»»

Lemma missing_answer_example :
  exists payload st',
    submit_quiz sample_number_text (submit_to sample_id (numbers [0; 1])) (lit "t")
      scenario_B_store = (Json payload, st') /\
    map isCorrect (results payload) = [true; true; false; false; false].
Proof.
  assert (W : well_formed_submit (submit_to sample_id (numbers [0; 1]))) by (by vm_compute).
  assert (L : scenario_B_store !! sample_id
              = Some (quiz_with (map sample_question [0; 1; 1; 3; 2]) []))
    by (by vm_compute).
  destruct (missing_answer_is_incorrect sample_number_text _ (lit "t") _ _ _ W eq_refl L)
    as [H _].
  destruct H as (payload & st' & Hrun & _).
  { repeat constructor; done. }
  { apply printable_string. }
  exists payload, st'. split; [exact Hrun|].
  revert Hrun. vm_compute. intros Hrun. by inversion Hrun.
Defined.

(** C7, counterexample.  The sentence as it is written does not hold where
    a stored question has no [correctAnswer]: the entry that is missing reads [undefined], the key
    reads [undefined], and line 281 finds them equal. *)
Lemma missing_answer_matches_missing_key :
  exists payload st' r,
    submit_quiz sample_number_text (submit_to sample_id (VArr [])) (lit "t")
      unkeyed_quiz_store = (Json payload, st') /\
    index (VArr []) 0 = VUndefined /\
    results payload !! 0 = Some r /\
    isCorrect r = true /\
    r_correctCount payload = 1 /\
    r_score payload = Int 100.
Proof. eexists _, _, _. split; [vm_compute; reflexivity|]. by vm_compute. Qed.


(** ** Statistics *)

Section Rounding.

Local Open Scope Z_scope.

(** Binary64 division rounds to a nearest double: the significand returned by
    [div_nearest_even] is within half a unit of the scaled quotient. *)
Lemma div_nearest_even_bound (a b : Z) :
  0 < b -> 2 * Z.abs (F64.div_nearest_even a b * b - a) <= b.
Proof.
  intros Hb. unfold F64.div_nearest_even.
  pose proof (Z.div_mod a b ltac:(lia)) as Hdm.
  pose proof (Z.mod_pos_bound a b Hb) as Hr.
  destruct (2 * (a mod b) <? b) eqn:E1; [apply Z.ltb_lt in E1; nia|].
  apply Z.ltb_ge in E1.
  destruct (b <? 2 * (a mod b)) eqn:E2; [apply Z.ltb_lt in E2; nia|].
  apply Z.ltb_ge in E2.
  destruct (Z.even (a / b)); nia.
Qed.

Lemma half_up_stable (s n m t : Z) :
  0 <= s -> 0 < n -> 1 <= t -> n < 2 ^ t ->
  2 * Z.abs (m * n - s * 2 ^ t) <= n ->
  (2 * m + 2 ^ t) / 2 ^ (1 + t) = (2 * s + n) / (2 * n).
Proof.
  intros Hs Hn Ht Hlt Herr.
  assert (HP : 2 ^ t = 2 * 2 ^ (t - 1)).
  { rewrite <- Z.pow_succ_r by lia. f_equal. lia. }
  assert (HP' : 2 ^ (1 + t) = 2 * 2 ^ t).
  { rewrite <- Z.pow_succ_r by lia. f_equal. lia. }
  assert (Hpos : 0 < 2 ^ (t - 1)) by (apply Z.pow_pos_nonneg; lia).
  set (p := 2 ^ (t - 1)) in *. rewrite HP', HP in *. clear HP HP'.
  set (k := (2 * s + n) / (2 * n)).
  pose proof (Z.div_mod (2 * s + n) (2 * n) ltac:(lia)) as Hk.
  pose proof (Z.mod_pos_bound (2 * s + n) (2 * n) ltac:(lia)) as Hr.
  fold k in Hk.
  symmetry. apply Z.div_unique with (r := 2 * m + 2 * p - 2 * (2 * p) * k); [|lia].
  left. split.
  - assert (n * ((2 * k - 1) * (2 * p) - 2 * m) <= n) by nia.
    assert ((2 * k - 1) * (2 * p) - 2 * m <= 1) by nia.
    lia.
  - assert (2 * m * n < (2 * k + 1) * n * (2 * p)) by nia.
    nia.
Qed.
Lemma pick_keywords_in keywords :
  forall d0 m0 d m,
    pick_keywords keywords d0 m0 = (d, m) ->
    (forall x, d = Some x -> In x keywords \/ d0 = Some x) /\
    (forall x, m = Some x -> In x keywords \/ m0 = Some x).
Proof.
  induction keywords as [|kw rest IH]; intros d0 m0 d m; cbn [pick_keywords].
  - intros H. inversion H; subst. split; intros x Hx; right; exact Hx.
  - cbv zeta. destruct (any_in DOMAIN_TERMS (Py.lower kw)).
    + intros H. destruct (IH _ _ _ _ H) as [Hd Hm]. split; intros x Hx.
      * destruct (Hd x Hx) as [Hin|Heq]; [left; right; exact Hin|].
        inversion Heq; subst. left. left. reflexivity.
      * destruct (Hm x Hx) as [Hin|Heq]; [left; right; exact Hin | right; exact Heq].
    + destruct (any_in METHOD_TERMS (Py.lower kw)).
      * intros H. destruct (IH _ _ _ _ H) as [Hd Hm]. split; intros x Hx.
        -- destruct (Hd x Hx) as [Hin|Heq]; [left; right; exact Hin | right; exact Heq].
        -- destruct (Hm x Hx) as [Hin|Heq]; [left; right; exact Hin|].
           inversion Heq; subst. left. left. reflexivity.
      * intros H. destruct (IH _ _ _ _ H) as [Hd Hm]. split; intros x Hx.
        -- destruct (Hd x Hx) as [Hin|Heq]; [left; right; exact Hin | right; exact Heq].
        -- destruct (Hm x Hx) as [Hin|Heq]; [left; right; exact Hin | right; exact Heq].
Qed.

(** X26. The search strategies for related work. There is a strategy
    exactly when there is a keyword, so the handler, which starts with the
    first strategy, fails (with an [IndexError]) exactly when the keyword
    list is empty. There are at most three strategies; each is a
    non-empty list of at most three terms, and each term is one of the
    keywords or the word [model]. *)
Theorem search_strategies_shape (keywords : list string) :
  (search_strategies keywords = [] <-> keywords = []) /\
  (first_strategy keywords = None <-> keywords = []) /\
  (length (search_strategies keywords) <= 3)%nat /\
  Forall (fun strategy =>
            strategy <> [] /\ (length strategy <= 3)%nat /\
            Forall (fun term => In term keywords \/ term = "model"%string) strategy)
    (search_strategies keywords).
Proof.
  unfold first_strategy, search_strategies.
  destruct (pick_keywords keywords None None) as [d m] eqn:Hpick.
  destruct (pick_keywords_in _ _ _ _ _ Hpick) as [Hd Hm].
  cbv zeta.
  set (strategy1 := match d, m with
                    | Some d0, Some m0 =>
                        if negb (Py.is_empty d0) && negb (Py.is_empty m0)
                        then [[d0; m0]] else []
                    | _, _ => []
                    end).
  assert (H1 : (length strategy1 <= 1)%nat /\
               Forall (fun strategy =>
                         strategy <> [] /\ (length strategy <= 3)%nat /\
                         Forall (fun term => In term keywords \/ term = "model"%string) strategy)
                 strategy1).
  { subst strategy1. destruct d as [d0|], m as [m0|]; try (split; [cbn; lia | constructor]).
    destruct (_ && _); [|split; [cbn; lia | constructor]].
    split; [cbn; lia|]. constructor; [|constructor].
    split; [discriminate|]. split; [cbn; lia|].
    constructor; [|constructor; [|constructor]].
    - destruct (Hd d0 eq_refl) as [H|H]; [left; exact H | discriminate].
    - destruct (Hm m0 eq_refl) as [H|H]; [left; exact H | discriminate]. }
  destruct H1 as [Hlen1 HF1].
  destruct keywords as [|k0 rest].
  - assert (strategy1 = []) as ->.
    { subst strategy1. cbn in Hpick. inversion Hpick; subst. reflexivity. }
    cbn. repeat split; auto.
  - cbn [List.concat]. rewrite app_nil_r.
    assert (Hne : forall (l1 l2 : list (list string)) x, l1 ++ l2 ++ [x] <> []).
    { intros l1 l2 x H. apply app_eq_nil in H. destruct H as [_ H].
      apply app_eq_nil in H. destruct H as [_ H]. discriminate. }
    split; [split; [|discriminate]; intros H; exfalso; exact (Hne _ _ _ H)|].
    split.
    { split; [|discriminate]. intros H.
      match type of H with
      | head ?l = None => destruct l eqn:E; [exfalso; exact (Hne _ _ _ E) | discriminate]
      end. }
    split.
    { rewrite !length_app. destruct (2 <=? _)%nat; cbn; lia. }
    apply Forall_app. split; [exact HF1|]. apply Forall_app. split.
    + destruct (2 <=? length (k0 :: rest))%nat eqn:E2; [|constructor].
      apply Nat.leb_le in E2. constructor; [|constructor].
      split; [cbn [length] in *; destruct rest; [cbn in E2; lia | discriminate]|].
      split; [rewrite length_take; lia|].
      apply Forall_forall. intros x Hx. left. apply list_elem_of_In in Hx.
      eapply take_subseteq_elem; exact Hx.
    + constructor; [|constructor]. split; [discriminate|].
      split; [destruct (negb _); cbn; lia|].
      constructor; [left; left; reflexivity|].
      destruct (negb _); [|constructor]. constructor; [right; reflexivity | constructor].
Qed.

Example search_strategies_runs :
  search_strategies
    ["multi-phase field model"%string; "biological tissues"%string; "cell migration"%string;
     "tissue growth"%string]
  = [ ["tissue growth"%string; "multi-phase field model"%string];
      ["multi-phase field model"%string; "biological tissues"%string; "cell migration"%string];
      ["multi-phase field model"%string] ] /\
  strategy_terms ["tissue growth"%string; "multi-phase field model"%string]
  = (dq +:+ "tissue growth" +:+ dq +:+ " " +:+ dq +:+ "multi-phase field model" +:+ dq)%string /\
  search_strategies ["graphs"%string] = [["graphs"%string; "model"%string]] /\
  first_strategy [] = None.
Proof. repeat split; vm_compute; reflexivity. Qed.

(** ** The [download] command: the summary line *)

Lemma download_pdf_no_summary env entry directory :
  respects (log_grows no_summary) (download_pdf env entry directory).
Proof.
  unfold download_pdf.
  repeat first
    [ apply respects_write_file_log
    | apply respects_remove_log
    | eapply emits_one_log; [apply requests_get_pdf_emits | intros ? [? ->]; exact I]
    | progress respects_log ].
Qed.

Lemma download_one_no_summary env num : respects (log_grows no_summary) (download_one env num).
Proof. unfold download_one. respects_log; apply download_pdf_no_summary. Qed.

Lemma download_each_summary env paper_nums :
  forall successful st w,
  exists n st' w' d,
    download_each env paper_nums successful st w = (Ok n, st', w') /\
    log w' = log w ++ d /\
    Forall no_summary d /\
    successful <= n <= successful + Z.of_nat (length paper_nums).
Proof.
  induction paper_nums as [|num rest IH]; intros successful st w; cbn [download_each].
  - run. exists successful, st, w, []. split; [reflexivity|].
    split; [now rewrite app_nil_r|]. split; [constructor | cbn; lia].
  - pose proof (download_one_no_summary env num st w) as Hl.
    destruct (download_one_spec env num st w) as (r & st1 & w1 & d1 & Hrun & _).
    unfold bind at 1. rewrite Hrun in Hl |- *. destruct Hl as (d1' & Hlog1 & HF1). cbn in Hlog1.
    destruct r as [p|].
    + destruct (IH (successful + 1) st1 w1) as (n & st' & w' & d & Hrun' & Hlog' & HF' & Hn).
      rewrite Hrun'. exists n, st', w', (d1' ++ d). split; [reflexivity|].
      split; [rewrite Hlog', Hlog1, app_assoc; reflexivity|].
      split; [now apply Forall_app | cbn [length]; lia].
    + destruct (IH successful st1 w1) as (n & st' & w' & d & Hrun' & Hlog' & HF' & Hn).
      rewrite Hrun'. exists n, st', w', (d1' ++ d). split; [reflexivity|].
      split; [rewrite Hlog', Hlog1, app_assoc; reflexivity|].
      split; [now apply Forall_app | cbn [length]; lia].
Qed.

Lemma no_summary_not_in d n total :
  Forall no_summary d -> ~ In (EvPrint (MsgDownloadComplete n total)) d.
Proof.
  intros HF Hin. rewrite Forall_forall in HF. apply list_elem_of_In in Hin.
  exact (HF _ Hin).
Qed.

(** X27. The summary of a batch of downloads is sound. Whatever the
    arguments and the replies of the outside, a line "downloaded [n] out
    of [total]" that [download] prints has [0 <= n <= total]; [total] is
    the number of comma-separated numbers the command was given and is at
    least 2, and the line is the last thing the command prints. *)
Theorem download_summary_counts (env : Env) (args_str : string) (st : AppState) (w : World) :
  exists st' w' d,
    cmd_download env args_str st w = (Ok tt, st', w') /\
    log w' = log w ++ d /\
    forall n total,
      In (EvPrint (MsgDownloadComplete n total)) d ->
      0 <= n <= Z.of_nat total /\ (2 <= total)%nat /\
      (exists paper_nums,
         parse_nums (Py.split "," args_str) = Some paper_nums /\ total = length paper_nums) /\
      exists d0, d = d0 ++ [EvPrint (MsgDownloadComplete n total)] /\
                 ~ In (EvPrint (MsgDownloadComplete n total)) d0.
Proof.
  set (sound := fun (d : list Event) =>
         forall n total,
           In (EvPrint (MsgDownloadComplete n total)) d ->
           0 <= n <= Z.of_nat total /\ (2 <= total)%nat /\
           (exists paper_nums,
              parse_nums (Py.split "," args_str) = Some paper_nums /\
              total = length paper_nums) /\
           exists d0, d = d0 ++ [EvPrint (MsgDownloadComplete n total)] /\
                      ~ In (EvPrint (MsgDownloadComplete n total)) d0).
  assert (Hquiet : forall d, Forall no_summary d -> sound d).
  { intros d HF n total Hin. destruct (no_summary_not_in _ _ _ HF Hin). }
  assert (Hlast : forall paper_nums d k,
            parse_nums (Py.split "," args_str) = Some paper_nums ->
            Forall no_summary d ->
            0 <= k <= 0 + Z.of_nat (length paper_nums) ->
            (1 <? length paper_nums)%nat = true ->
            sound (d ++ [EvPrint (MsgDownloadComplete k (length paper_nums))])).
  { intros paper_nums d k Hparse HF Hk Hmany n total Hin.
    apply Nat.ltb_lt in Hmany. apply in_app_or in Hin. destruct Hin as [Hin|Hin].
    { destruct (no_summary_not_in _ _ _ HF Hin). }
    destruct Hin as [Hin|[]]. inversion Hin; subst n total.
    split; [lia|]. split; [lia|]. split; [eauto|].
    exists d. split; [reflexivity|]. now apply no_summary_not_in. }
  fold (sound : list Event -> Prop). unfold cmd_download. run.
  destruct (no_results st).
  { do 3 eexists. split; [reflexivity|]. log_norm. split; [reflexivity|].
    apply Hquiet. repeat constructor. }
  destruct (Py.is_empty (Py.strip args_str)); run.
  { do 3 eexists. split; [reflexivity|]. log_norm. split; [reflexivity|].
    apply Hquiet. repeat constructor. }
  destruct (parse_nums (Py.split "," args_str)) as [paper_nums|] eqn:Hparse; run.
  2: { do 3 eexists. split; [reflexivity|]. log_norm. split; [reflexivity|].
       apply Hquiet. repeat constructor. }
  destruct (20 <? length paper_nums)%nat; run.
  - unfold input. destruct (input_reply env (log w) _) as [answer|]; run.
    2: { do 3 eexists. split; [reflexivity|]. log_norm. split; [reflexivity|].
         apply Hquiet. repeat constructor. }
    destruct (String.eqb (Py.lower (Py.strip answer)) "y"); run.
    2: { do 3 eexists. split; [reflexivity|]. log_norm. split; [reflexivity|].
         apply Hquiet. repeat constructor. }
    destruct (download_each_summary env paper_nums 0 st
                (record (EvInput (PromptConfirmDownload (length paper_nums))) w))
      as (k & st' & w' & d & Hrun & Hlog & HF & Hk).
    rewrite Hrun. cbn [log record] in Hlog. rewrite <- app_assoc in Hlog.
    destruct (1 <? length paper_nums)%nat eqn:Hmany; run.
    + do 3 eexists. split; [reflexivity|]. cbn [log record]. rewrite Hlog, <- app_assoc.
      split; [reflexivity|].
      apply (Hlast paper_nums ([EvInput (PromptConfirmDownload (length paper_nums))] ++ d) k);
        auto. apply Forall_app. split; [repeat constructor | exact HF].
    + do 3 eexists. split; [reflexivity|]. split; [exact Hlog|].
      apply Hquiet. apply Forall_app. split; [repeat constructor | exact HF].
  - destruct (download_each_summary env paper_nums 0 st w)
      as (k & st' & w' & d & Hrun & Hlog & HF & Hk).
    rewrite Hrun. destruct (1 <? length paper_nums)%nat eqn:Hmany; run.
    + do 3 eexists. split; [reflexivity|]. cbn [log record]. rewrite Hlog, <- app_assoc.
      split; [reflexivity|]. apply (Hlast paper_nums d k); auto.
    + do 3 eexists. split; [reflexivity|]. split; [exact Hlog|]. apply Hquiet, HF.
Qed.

««

Lines above that include the string "multi" need to be copied.

    ["multi-phase field model"%string; "biological tissues"%string; "cell migration"%string;
  = [ ["tissue growth"%string; "multi-phase field model"%string];
      ["multi-phase field model"%string; "biological tissues"%string; "cell migration"%string];
      ["multi-phase field model"%string] ] /\
  strategy_terms ["tissue growth"%string; "multi-phase field model"%string]
  = (dq +:+ "tissue growth" +:+ dq +:+ " " +:+ dq +:+ "multi-phase field model" +:+ dq)%string /\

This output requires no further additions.